By giving these mass atrocities a name, Lemkin, in effect, gave a way to recognize them.

“How does the word genocide impact the way we look at mass atrocity?” Gupta said. “And how has language shifted the way we legally and socially address these events?”

These are issues the Holocaust and Genocide Studies Project would like to address with these screenings.

The third film, AGHET: Ein Völkermord, will be showing on April 23 in SMSU.

AGHET: Ein Völkermord is a 2010 documentary specifically about the Armenian genocide with never-before-seen footage and documents on the historic telling of the mass atrocity, and of the current Turkish government’s refusal, since World War I to classify the events as genocide.

“Currently, 22 countries and 43 states within the USA recognize the Armenian genocide,” Gupta said.

The Holocaust and Genocide Studies Project is a PSU program started in 2012 and is funded through private donations to the Portland Center for Public Humanities.

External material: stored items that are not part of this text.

(** [terminal_record]; the namespace is always absent. *)
Definition terminal_record (status : PlanStatus) (plan_id : Uuid) (intent : string) :
    option TypedBody :=
  match status with
  | PSucceeded =>
      Some (RecDecision ("plan completed: " +:+ intent) intent "plan completed"
              ("plan " +:+ plan_id +:+ " reached terminal state Succeeded"))
  | PFailed =>
      Some (RecIncident ("plan failed: " +:+ intent) intent
              ("plan " +:+ plan_id +:+ " failed / rolled back (compensation pass ran for succeeded write steps)"))
  | _ => None
  end.

(** ** Dispatch bodies *)

(** [capability_body]. *)
Definition capability_body (capability target_ref : string) (params : json) : json :=
  let timeout_secs := default 30 (jget params "timeout_secs" ≫= as_u64) in
  jobj [("capability", JString capability); ("target_ref", JString target_ref);
        ("timeout_secs", JInt timeout_secs); ("params", params)].

(** [compensation_params]. *)
Definition compensation_params (original : json) (result : option json) : json :=
  match original with
  | JObject obj =>
      match assoc "match" obj with
      | Some _ => original
      | None =>
          match assoc "comment" obj ≫= as_str with
          | Some comment => JObject (assoc_insert "match" (JString comment) obj)
          | None => original
          end
      end
  | _ => original
  end.

Definition STEP_DISPATCH_TIMEOUT : Z := 60000.

(** ** The bus, as the orchestrator sees it *)

Class BusDispatcher `{SemVer} (X : Type) := {
  disp_registry : X → CapabilityRegistry;
  disp_call : AgentId → string → version_req → json → Z → io X DispatchError json;
}.

(** The runtime's dispatcher is one. *)
#[export] Instance runtime_dispatcher `{SemVer} `{HashOrder RegistryEntry} :
    BusDispatcher dworld := {|
  disp_registry := d_registry;
  disp_call := dispatch;
|}.

(** The outcome of one database call: served, no pool connection, rejected by
    the server, or carried out by the server with the answer lost on the way
    back, which the caller cannot tell from a rejection. *)
Inductive ofault :=
| OServed
| OPoolFault (msg : string)
| OPgFault (msg : string)
| OLost (msg : string).

Section Orchestrator.
Context `{SemVer} `{HashOrder RegistryEntry} {X : Type} `{!BusDispatcher X}.

(** One dispatch on the bus. *)
Record call := mkCall {
  call_from : AgentId;
  call_capability : string;
  call_req : version_req;
  call_body : json;
}.

Record oworld := mkOworld {
  o_plans : gmap Uuid PlanRow;          (** [public.plans] *)
  o_steps : gmap Uuid StepRow;          (** [public.plan_steps] *)
  o_faults : list ofault;               (** outcome of the next database calls *)
  o_now : Z;
  o_uuid : nat → Uuid;
  o_next : nat;
  o_bus : X;
  o_log : list call;                    (** every dispatch, oldest first *)
  o_graph : list GraphPlan;             (** plans the graph mirror accepted *)
  o_memory : list TypedBody;            (** records the memory accepted *)
}.

Definition set_plans p w := mkOworld p (o_steps w) (o_faults w) (o_now w) (o_uuid w)
  (o_next w) (o_bus w) (o_log w) (o_graph w) (o_memory w).
Definition set_steps s w := mkOworld (o_plans w) s (o_faults w) (o_now w) (o_uuid w)
  (o_next w) (o_bus w) (o_log w) (o_graph w) (o_memory w).
Definition set_ofaults f w := mkOworld (o_plans w) (o_steps w) f (o_now w) (o_uuid w)
  (o_next w) (o_bus w) (o_log w) (o_graph w) (o_memory w).
Definition set_onext n w := mkOworld (o_plans w) (o_steps w) (o_faults w) (o_now w) (o_uuid w)
  n (o_bus w) (o_log w) (o_graph w) (o_memory w).
Definition set_bus_log x l w := mkOworld (o_plans w) (o_steps w) (o_faults w) (o_now w)
  (o_uuid w) (o_next w) x l (o_graph w) (o_memory w).
Definition set_graph g w := mkOworld (o_plans w) (o_steps w) (o_faults w) (o_now w)
  (o_uuid w) (o_next w) (o_bus w) (o_log w) g (o_memory w).
Definition set_memory m w := mkOworld (o_plans w) (o_steps w) (o_faults w) (o_now w)
  (o_uuid w) (o_next w) (o_bus w) (o_log w) (o_graph w) m.

Abbreviation oio := (io oworld OError).

(** The service: its optional graph mirror and memory. *)
Record Service := mkService {
  svc_graph : option (GraphPlan → result string unit);
  svc_memory : option (TypedBody → result string string);
}.

(** A statement outside a transaction, or a commit: [write] is what the server
    does to the tables. *)
Definition odb_write (write : oworld → oworld) : oio unit := λ w,
  match o_faults w with
  | [] | OServed :: _ => (Ok tt, write (set_ofaults (tail (o_faults w)) w))
  | OPoolFault m :: f => (Err (OPool m), set_ofaults f w)
  | OPgFault m :: f => (Err (OPg m), set_ofaults f w)
  | OLost m :: f => (Err (OPg m), write (set_ofaults f w))
  end.

(** A call that changes no table by itself: a connection from the pool, a query,
    a statement of a transaction that is not committed yet. *)
Definition odb_call : oio unit := odb_write (λ w, w).

(** ** Creating plans *)

(** [filter_map(|&idx| step_ids.get(idx).copied())]: indices out of range
    disappear. *)
Definition resolve_deps (step_ids : list Uuid) (deps : list nat) : list Uuid :=
  omap (λ i, step_ids !! i) deps.

Definition step_row (plan_id : Uuid) (step_ids : list Uuid) (i : nat) (def : StepDef) :
    StepRow :=
  {| sr_plan_id := plan_id; sr_step_index := Z.of_nat i;
     sr_capability_name := sd_capability_name def;
     sr_capability_version := sd_capability_version def;
     sr_target_ref := sd_target_ref def; sr_credential_ref := sd_credential_ref def;
     sr_params := sd_params def; sr_depends_on := resolve_deps step_ids (sd_depends_on_index def);
     sr_compensating_step_id := None; sr_status := "pending"; sr_result := None;
     sr_started_at := None; sr_finished_at := None |}.

(** The graph steps: only those with a target. *)
Definition graph_step (step_ids : list Uuid) (i : nat) (def : StepDef) :
    option GraphPlanStep :=
  tref ← sd_target_ref def;
  id ← step_ids !! i;
  Some (mkGraphStep id (sd_capability_name def) (sd_capability_version def) tref
          (resolve_deps step_ids (sd_depends_on_index def))).

(** [(0..n).map(|_| Uuid::new_v4())]. *)
Definition fresh_ids (n : nat) : oio (list Uuid) := λ w,
  (Ok (map (o_uuid w) (seq (o_next w) n)), set_onext (o_next w + n) w).

(** The insertions of the transaction, one statement each. *)
Fixpoint insert_steps (rows : list (Uuid * StepRow)) (t : gmap Uuid StepRow) :
    oio (gmap Uuid StepRow) :=
  match rows with
  | [] => mret t
  | (id, r) :: rows =>
      odb_call ≫= λ _,
      match t !! id with
      | Some _ => throw (OPg "duplicate key value violates unique constraint")
      | None => insert_steps rows (<[id := r]> t)
      end
  end.

(** [create_plan]. Nothing of the transaction is visible before the commit. *)
Definition create_plan (svc : Service) (created_by : option Uuid) (intent : string)
    (steps : list StepDef) : oio Plan :=
  odb_call ≫= λ _,                                            (** pool.get *)
  odb_call ≫= λ _,                                            (** begin *)
  odb_call ≫= λ _,                                            (** insert the plan *)
  fresh_ids 1 ≫= λ pid,
  gets o_now ≫= λ now,
  let plan_id := hd "" pid in
  let prow := mkPlanRow created_by intent "planning" (JObject []) now now None None in
  gets o_plans ≫= λ plans,
  match plans !! plan_id with
  | Some _ => throw (OPg "duplicate key value violates unique constraint")
  | None =>
      fresh_ids (length steps) ≫= λ step_ids,
      gets o_steps ≫= λ table,
      insert_steps (zip step_ids (imap (step_row plan_id step_ids) steps)) table ≫= λ table',
      odb_write (λ w, set_steps table' (set_plans (<[plan_id := prow]> (o_plans w)) w))
        ≫= λ _,                                               (** commit *)
      match svc_graph svc with
      | None => mret tt
      | Some persist =>
          let gp := mkGraphPlan plan_id intent now
                      (omap id (imap (graph_step step_ids) steps)) in
          match persist gp with
          | Ok _ => modify (λ w, set_graph (o_graph w ++ [gp]) w)
          | Err _ => mret tt
          end
      end ≫= λ _,
      mret (row_to_plan plan_id prow)
  end.

(** ** Reading *)

Definition newer_plan (x y : Uuid * PlanRow) : Prop := pr_created_at y.2 ≤ pr_created_at x.2.
#[export] Instance newer_plan_dec : RelDecision newer_plan.
Proof. intros x y. unfold newer_plan. apply _. Defined.

Definition step_before (x y : Uuid * StepRow) : Prop := sr_step_index x.2 ≤ sr_step_index y.2.
#[export] Instance step_before_dec : RelDecision step_before.
Proof. intros x y. unfold step_before. apply _. Defined.

(** [list_plans], [get_plan], [list_steps]. *)
Definition list_plans (limit : Z) : oio (list Plan) :=
  odb_call ≫= λ _,
  gets o_plans ≫= λ t,
  mret (map (λ x, row_to_plan x.1 x.2)
          (take (Z.to_nat limit) (merge_sort newer_plan (map_to_list t)))).

Definition get_plan (id : Uuid) : oio (option Plan) :=
  odb_call ≫= λ _, gets o_plans ≫= λ t, mret (row_to_plan id <$> t !! id).

Definition steps_of (plan_id : Uuid) (t : gmap Uuid StepRow) : list Step :=
  map (λ x, row_to_step x.1 x.2)
    (merge_sort step_before
       (List.filter (λ x, string_eqb (sr_plan_id x.2) plan_id) (map_to_list t))).

Definition list_steps (plan_id : Uuid) : oio (list Step) :=
  odb_call ≫= λ _, gets o_steps ≫= λ t, mret (steps_of plan_id t).
(** ** Dispatching a step *)

(** [dispatcher.dispatch(..)], logged. *)
Definition bus_call (c : call) : io oworld DispatchError json := λ w,
  let '(r, x) := disp_call (call_from c) (call_capability c) (call_req c) (call_body c)
                   STEP_DISPATCH_TIMEOUT (o_bus w) in
  (r, set_bus_log x (o_log w ++ [c]) w).

(** [reply.get(success).and_then(as_bool) == Some(false)]. *)
Definition reports_failure (reply : json) : bool :=
  match jget reply "success" ≫= as_bool with Some false => true | _ => false end.

(** The call [dispatch_step] makes, when its version and target are there. *)
Definition forward_call (step : Step) : result OError call :=
  match req_parse (st_capability_version step) with
  | Err e => Err (ODispatch ("bad capability_version `" +:+ st_capability_version step +:+
                             "` for step " +:+ st_id step +:+ ": " +:+ e))
  | Ok req =>
      match st_target_ref step with
      | None => Err (ODispatch ("step " +:+ st_id step +:+ " has no target_ref"))
      | Some target_ref =>
          Ok (mkCall ("orchestrator:" +:+ st_plan_id step +:+ ":" +:+ st_id step)
                (st_capability_name step) req
                (capability_body (st_capability_name step) target_ref (st_params step)))
      end
  end.

(** [dispatch_step]. *)
Definition dispatch_step (step : Step) : oio json :=
  lift (forward_call step) ≫= λ c,
  io_map_err (λ e, ODispatch (show_dispatch_error e)) (bus_call c) ≫= λ reply,
  if reports_failure reply then
    throw (ODispatch ("step " +:+ st_id step +:+ " capability `" +:+ st_capability_name step +:+
           "` failed: " +:+
           default "capability reported failure" (jget reply "error" ≫= as_str)))
  else mret reply.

The program seeks to engage students, faculty and the Portland community members in the study of the Holocaust and other genocides. It works with survivors, local organizations and the community to educate about both the local and global effects of genocide, according to the group’s MYPSU profile.

“Students and community members are welcome to email and connect with ideas and thoughts at our email, Facebook page…or Twitter,” Gupta said. “We welcome anyone who wants to be involved.”

Years ago Raphael Lemkin asked: “Why is the killing of a million people a lesser crime than the killing of a single individual?”

“Lemkin would spend his entire life trying to address this,” Green-Dove said.